• WHAT TO WORK ON
From the listing below, set down exactly the lines between the one holding "event_type : MatchEventType;" and the one holding "[timestamp_ms] defaults of", inclusive. No other line is wanted.

• DATA IN THIS EXERCISE
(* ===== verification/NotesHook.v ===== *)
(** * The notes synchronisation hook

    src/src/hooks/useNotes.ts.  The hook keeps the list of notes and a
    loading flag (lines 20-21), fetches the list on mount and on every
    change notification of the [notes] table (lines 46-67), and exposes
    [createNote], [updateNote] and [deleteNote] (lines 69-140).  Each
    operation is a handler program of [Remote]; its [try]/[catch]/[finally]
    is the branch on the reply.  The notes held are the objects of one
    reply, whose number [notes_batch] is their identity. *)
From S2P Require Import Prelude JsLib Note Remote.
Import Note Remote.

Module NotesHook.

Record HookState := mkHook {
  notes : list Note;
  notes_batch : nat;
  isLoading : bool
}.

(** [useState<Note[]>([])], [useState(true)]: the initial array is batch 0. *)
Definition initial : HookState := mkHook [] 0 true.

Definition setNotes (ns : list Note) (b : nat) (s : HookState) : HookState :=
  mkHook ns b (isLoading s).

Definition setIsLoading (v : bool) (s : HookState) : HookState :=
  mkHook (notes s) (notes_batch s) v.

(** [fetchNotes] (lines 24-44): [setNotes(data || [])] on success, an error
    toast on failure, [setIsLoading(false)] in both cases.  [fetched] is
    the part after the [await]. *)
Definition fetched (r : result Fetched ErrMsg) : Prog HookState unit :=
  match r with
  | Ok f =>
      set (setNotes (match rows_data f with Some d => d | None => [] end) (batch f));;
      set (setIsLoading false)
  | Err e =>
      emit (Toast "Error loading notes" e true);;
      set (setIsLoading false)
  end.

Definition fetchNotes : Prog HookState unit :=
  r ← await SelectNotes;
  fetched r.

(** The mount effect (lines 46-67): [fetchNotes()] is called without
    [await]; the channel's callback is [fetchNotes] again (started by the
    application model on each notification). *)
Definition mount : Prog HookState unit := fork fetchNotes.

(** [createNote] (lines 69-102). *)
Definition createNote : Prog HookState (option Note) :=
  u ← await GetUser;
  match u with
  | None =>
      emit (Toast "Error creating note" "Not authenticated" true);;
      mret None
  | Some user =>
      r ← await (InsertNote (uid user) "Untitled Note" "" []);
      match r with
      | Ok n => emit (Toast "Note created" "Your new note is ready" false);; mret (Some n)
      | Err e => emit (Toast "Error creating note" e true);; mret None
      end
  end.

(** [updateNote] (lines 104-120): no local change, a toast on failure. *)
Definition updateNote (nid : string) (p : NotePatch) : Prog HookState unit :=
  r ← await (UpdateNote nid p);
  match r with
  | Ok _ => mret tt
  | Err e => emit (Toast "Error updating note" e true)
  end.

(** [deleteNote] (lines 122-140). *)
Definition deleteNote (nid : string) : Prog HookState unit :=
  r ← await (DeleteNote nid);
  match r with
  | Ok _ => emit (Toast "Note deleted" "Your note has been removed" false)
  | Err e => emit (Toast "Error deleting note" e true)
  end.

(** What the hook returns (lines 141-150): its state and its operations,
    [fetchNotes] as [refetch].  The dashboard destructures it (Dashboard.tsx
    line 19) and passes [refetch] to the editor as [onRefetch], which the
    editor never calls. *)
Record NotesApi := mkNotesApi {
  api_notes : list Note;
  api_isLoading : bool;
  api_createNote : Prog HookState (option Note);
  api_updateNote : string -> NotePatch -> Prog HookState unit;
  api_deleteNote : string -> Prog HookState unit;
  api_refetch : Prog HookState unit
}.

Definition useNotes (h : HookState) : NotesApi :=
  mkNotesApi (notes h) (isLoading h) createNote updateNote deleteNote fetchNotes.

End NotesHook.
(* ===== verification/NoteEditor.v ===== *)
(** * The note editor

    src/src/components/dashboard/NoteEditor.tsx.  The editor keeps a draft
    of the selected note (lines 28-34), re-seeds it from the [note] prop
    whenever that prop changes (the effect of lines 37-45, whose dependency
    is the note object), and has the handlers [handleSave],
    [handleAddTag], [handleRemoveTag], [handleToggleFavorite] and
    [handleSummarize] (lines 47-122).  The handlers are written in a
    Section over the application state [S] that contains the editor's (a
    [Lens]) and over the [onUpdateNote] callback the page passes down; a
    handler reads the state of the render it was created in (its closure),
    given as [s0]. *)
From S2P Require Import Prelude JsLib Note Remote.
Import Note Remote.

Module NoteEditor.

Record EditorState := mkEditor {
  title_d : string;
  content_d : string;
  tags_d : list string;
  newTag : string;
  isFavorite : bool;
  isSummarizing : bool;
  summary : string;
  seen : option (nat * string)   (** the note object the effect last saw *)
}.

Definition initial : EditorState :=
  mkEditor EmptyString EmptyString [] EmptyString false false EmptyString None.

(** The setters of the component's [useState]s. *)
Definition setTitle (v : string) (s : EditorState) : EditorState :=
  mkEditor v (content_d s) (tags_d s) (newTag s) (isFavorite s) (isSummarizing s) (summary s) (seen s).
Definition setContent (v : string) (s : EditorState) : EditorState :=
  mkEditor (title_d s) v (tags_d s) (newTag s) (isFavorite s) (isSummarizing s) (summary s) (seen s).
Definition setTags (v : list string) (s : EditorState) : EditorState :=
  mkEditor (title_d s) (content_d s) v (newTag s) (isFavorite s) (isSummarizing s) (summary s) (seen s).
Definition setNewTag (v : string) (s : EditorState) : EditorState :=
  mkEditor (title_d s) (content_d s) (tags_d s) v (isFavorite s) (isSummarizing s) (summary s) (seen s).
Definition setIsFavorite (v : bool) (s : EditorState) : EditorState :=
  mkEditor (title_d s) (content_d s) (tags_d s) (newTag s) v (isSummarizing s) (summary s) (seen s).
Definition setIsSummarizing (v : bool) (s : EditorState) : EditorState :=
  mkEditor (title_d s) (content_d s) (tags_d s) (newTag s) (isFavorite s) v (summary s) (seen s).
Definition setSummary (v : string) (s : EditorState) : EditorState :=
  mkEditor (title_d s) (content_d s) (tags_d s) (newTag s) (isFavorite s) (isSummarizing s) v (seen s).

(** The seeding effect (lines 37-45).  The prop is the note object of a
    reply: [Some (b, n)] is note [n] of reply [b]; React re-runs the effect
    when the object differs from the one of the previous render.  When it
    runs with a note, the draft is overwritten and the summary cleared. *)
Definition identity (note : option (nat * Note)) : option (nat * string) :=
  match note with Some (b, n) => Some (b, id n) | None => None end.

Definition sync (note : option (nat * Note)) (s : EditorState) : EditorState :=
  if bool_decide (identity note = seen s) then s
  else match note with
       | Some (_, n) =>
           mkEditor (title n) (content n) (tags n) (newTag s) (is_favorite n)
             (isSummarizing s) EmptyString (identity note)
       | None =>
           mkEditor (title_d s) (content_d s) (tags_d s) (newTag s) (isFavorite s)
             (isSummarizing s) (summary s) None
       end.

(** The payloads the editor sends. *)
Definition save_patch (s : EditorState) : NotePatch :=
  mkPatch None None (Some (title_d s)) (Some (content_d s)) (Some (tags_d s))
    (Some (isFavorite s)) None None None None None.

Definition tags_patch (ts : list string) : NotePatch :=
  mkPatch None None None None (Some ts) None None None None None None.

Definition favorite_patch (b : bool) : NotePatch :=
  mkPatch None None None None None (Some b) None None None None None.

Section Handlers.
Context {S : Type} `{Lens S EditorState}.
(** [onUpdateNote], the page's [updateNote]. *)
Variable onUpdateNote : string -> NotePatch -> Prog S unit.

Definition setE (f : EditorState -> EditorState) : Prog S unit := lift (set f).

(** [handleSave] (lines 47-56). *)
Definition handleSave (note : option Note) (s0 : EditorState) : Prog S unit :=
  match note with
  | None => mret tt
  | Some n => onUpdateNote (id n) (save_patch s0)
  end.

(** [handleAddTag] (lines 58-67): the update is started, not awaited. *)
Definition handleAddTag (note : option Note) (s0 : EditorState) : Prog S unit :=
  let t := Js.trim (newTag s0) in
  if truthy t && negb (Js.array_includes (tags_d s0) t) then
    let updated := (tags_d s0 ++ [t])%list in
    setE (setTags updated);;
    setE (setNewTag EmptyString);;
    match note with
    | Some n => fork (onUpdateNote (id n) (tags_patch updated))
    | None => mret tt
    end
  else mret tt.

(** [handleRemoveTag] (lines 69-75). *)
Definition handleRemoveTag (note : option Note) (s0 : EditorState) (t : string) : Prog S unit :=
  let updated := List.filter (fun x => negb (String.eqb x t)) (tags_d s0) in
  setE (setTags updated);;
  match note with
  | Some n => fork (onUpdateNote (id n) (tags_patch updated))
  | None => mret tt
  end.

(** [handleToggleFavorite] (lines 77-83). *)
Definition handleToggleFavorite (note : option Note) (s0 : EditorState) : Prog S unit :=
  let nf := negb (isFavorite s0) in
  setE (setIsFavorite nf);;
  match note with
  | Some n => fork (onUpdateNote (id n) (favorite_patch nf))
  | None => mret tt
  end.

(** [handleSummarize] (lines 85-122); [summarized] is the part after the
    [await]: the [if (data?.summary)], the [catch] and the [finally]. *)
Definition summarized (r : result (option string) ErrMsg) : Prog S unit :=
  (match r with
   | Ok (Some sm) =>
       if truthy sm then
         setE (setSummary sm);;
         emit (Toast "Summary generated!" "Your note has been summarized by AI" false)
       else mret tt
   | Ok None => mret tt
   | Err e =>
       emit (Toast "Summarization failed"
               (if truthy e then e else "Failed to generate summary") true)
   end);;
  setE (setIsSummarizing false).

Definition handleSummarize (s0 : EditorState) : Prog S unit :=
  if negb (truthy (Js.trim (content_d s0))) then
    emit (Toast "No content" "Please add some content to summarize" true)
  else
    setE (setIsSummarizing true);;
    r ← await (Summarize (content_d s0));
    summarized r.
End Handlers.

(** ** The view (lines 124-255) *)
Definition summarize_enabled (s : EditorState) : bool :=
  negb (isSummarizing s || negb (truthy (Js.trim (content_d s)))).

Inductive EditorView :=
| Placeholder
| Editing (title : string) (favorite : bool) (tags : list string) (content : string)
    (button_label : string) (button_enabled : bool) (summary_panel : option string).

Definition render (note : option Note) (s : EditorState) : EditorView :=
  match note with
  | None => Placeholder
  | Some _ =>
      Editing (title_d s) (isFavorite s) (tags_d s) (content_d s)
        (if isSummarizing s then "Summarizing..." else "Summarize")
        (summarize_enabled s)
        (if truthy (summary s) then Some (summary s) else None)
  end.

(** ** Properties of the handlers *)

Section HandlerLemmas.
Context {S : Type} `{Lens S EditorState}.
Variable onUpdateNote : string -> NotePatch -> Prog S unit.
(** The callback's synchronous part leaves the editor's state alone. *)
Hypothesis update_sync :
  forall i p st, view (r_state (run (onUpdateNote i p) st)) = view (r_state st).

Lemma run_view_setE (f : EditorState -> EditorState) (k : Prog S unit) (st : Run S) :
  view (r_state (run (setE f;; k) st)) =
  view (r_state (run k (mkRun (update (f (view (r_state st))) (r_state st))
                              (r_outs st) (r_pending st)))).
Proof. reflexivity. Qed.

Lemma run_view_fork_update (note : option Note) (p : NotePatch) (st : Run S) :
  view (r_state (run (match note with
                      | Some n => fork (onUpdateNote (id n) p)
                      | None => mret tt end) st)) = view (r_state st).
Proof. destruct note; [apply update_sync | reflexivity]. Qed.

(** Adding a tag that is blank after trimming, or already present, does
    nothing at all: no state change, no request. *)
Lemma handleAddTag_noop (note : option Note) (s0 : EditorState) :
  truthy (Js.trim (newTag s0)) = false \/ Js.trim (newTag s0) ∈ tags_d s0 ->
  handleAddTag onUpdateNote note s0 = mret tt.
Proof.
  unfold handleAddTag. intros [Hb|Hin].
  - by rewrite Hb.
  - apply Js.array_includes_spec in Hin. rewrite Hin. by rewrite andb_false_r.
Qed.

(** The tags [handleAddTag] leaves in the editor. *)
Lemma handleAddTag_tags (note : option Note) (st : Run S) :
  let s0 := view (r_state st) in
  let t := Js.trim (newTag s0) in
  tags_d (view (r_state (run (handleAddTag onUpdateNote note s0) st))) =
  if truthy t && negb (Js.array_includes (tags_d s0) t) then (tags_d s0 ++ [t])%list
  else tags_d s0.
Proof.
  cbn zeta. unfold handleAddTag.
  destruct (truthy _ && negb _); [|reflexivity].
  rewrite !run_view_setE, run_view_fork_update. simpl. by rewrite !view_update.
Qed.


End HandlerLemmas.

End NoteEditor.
---
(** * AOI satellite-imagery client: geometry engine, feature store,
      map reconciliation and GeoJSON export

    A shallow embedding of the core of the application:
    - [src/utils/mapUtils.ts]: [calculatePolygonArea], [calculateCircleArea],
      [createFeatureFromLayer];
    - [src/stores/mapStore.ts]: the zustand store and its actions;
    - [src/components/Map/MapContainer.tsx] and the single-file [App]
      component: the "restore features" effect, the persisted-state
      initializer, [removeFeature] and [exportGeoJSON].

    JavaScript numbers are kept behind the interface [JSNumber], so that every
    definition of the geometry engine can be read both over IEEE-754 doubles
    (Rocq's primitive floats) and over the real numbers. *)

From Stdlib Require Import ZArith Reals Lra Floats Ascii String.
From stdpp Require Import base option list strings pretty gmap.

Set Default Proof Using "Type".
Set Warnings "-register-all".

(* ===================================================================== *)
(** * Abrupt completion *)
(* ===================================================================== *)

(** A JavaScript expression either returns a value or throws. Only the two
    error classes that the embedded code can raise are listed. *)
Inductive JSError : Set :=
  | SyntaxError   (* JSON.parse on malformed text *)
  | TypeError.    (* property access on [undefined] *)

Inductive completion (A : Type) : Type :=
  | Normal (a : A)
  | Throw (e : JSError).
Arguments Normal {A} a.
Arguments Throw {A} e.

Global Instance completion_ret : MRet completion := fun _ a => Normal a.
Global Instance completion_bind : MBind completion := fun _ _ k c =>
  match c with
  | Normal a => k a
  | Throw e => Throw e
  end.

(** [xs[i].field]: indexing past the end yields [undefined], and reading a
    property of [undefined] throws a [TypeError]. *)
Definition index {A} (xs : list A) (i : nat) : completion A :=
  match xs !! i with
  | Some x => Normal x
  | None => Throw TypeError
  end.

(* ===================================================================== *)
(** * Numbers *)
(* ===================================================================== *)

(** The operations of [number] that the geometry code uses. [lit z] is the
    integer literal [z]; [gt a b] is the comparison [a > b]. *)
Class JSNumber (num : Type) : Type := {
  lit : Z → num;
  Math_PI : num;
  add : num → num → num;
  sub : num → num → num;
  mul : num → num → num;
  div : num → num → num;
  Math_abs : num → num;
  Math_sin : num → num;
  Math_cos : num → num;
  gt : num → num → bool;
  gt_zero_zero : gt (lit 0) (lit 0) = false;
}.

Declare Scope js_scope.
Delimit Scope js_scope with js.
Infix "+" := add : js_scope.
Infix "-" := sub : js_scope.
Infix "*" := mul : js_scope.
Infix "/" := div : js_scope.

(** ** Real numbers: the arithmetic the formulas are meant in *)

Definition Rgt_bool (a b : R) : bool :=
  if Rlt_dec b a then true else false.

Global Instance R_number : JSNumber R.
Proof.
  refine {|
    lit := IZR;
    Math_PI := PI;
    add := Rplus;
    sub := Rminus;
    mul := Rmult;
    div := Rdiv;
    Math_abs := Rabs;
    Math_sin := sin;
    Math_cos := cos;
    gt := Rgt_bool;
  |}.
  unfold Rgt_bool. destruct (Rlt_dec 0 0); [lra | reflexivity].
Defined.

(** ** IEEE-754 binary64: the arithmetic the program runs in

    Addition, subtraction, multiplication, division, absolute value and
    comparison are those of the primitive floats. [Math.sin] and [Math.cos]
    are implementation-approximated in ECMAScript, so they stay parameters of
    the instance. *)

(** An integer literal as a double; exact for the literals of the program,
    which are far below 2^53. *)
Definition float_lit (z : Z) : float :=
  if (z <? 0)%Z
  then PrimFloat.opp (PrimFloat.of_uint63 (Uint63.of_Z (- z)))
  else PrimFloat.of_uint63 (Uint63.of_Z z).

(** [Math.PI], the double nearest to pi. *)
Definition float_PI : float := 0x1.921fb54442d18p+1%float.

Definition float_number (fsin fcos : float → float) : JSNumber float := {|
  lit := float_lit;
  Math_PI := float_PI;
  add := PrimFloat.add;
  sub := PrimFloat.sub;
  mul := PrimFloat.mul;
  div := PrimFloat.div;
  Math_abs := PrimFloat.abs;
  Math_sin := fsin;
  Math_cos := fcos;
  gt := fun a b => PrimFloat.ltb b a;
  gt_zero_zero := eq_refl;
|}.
---
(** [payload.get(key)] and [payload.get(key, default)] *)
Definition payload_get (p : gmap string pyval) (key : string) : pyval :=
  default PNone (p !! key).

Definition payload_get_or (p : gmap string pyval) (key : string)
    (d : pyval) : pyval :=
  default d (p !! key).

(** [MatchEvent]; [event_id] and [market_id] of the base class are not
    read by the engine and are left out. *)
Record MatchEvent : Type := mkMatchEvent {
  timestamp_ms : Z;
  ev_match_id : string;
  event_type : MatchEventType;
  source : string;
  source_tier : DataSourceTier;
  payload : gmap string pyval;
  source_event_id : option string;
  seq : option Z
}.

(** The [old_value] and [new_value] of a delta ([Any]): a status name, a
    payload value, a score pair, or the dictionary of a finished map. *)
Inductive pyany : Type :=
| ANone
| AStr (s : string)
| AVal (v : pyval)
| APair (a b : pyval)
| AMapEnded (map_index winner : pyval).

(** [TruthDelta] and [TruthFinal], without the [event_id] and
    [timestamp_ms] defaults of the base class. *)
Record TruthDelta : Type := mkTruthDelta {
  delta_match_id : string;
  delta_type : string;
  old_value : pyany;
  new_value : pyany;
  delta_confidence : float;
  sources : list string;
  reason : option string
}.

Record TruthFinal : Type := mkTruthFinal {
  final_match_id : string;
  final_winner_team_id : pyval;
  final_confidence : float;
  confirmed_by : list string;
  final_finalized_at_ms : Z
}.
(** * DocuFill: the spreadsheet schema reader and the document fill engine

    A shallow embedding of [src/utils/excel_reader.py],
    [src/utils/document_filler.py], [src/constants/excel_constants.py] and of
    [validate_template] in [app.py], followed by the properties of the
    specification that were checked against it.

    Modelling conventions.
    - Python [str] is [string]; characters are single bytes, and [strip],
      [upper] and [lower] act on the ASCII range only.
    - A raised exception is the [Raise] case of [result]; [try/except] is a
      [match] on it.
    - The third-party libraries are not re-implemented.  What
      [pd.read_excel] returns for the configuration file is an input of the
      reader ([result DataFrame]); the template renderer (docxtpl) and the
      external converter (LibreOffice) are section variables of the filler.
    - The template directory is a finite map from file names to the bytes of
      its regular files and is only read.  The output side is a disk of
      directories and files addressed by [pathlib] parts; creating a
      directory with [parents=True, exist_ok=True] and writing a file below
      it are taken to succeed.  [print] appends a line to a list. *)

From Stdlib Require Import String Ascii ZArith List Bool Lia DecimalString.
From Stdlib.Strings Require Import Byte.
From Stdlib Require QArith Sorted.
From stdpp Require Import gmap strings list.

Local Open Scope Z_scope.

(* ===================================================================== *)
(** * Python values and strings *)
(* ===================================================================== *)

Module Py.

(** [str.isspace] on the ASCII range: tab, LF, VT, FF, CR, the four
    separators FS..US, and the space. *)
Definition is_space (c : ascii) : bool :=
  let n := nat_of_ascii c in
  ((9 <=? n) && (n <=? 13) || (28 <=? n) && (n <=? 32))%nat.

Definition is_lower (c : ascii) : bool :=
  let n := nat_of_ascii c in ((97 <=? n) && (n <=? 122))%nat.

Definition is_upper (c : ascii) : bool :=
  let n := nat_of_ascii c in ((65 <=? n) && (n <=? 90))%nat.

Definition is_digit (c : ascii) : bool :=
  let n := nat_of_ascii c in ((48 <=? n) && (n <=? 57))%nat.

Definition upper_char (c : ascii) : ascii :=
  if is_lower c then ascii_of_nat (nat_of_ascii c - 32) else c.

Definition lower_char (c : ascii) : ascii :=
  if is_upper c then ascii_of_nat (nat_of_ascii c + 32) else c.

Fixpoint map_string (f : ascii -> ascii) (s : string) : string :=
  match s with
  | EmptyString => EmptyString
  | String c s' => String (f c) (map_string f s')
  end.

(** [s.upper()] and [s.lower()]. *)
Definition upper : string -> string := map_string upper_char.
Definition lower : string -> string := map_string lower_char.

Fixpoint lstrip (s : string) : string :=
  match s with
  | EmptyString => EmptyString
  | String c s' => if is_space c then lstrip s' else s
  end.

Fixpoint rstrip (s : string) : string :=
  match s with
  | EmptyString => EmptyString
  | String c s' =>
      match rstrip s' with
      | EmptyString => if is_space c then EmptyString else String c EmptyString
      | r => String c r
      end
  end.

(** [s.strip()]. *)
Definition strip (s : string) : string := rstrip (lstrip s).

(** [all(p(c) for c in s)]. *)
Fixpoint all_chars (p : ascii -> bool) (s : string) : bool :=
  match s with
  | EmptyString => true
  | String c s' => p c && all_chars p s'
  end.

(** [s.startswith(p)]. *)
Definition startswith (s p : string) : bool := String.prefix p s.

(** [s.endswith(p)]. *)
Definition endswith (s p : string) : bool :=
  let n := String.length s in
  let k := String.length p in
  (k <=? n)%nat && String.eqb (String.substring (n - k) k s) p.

• REPLY TO THE TASK
  event_type : MatchEventType;
  source : string;
  source_tier : DataSourceTier;
  payload : gmap string pyval;
  source_event_id : option string;
  seq : option Z
}.

(** The [old_value] and [new_value] of a delta ([Any]): a status name, a
    payload value, a score pair, or the dictionary of a finished map. *)
Inductive pyany : Type :=
| ANone
| AStr (s : string)
| AVal (v : pyval)
| APair (a b : pyval)
| AMapEnded (map_index winner : pyval).

(** [TruthDelta] and [TruthFinal], without the [event_id] and
    [timestamp_ms] defaults of the base class. *)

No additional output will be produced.